====== Provided information ======

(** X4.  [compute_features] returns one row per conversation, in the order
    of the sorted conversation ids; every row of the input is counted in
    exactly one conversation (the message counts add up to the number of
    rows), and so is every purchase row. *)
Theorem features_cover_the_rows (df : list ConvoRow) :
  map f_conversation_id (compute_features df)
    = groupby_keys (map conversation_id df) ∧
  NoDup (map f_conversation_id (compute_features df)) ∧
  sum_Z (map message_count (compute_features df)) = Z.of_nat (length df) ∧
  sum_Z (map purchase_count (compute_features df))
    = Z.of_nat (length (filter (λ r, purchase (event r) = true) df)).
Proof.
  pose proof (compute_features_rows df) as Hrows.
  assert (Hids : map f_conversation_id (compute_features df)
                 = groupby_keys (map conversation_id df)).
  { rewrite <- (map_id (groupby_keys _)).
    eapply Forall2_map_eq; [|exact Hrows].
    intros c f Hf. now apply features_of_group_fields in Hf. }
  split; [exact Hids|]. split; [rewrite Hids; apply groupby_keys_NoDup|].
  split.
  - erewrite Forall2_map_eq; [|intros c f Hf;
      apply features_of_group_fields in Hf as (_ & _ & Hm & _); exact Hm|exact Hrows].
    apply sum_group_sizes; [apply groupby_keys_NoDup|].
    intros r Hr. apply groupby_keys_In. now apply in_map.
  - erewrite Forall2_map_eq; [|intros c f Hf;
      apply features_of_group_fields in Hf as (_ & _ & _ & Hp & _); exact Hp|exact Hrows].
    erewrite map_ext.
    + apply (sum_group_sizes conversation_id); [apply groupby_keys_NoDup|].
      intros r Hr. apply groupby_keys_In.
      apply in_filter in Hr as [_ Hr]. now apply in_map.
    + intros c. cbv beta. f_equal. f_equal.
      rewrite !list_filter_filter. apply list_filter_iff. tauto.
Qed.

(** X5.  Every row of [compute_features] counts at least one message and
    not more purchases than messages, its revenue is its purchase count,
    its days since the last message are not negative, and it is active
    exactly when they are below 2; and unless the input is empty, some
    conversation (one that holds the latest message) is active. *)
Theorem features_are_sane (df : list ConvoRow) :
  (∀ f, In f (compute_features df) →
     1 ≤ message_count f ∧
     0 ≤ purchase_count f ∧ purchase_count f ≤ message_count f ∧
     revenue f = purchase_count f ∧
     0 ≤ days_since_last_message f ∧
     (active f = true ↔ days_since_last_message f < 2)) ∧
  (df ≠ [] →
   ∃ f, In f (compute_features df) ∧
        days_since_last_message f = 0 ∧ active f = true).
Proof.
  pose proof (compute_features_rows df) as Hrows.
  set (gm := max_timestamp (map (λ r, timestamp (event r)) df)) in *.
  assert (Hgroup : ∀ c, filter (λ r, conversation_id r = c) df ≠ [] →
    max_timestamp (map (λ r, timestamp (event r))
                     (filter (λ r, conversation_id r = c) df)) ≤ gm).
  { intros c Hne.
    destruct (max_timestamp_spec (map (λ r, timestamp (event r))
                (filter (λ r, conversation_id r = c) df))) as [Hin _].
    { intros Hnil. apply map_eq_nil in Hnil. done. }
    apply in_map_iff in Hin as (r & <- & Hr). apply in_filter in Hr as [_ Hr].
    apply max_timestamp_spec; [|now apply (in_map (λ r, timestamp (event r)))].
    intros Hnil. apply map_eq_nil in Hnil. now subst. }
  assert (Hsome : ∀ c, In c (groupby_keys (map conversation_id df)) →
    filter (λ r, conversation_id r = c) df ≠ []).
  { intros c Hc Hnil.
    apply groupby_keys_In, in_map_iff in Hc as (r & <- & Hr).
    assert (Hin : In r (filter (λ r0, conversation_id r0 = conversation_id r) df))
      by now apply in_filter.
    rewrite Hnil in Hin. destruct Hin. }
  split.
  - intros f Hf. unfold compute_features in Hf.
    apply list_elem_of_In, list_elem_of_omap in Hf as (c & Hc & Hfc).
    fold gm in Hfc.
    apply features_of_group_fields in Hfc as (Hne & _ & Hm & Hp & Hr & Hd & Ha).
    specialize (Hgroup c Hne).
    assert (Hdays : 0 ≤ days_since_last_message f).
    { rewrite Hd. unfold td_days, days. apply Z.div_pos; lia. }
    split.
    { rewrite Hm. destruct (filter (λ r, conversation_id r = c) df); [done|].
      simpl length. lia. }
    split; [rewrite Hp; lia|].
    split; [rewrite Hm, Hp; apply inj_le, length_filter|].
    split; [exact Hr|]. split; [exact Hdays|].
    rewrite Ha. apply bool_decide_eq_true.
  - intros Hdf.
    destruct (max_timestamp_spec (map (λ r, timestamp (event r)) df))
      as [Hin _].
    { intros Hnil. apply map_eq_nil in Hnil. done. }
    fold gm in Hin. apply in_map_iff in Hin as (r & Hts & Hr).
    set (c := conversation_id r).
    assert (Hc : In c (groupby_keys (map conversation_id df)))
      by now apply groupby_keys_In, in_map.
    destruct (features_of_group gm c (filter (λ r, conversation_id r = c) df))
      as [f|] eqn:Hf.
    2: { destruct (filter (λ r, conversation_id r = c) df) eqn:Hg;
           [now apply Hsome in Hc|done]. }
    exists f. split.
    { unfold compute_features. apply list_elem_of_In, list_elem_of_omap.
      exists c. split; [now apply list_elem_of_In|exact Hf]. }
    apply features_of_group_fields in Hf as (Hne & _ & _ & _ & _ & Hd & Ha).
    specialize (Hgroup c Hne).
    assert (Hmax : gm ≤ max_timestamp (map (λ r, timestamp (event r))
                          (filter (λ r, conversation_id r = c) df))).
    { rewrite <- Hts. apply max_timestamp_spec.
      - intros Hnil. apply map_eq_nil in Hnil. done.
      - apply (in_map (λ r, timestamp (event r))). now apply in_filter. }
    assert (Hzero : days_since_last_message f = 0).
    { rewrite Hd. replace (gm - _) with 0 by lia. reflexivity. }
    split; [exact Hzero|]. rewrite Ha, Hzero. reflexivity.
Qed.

======

-- Instructions to follow --
The answer is a bare number: how many lines of the records contain the string "event"?

-- Answer --
8